Simplify, Simplify, Simplify
    In addition to being accurate, numbers should be presented clearly and simply. 
    Sometimes this means changing  “66.32 percent of those polled said” to read more simply “two-thirds of those polled said.” 
    Sometimes it means organizing component numbers so they are clear. For example, if the lead of a story says $3.9 million was spent last year to refurbish three local elementary schools, a reader should be able to find quickly and easily in the story that $1.2 million was spent on Washington School, $1.8 million was spent on Lincoln and $.9 million was spent on Jefferson.

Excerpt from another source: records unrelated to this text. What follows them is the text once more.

(* ===== verification/RestartTheorems.v ===== *)
(** * What survives a restart

    Opening the archive again restores the mailbox that was committed, also when
    a write was cut off; the encoded state is read back; a file archive of an
    earlier version is imported whole; maintenance and closing lose nothing. *)

From S2P Require Import Prelude GoStrings IdPath Directories Numbering Cache Tree CatFile Listing Contents State JsonLaws StateBound.
From S2P Require Import Quota StateCodec Import Mailbox MailboxSpec ToyGit MailboxTheorems Startup Restart Holding Legacy FirstStart ToyStart.

(** ** Writes *)

Section Writes.
Context `{GitI : Git, MO : MapOrder, GR : !GitReader, SF : StoreFiles, GT : GraphicTable}.

(** A publication of a staged message with these bytes, or the deletion of
    resolved messages. *)
Inductive write :=
  | Publishing (now day : str) (m : StagedMessage) (content : str)
  | Deleting (ids : list Z) (username : str).

(** The write as the archive's own callers make it. *)
Definition admissible (w : write) (live : mailbox) : Prop :=
  match w with
  | Publishing _ _ m content => read_staged (sm_path m) = Ok content /\ octets content = sm_size m /\ octets content < 2 ^ 63
  | Deleting ids username => NoDup ids /\ (forall id, id ∈ ids -> is_Some (live !! id)) /\ octets username < 2 ^ 59
  end.

(** Whether it reports success, and the store afterwards. *)
Definition perform (w : write) (live : mailbox) (s : Store) : bool * Store :=
  match w with
  | Publishing now day m _ => let '(r, _, s) := Publish now day (Some m) s in (is_ok r, s)
  | Deleting ids username => let '(r, s) := deleteLocked (message_of live <$> ids) username s in (is_ok r, s)
  end.

Definition written (w : write) (live : mailbox) (s : Store) : mailbox :=
  match w with
  | Publishing _ _ _ content => <[LastID (mb s) + 1 := content]> live
  | Deleting ids _ => without ids live
  end.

These data should not be scattered. A discerning reader who wants to add these numbers to see that they total $3.9 million (as I hope you did) should be able to do so quickly and easily.

Keep Your Calculator Handy  
   It should be clear from these observations that an effective copy editor must have easy access to a calculator at all times. Many newsroom computer systems include calculator capabilities. Where computer calculations are not available, use a hand calculator.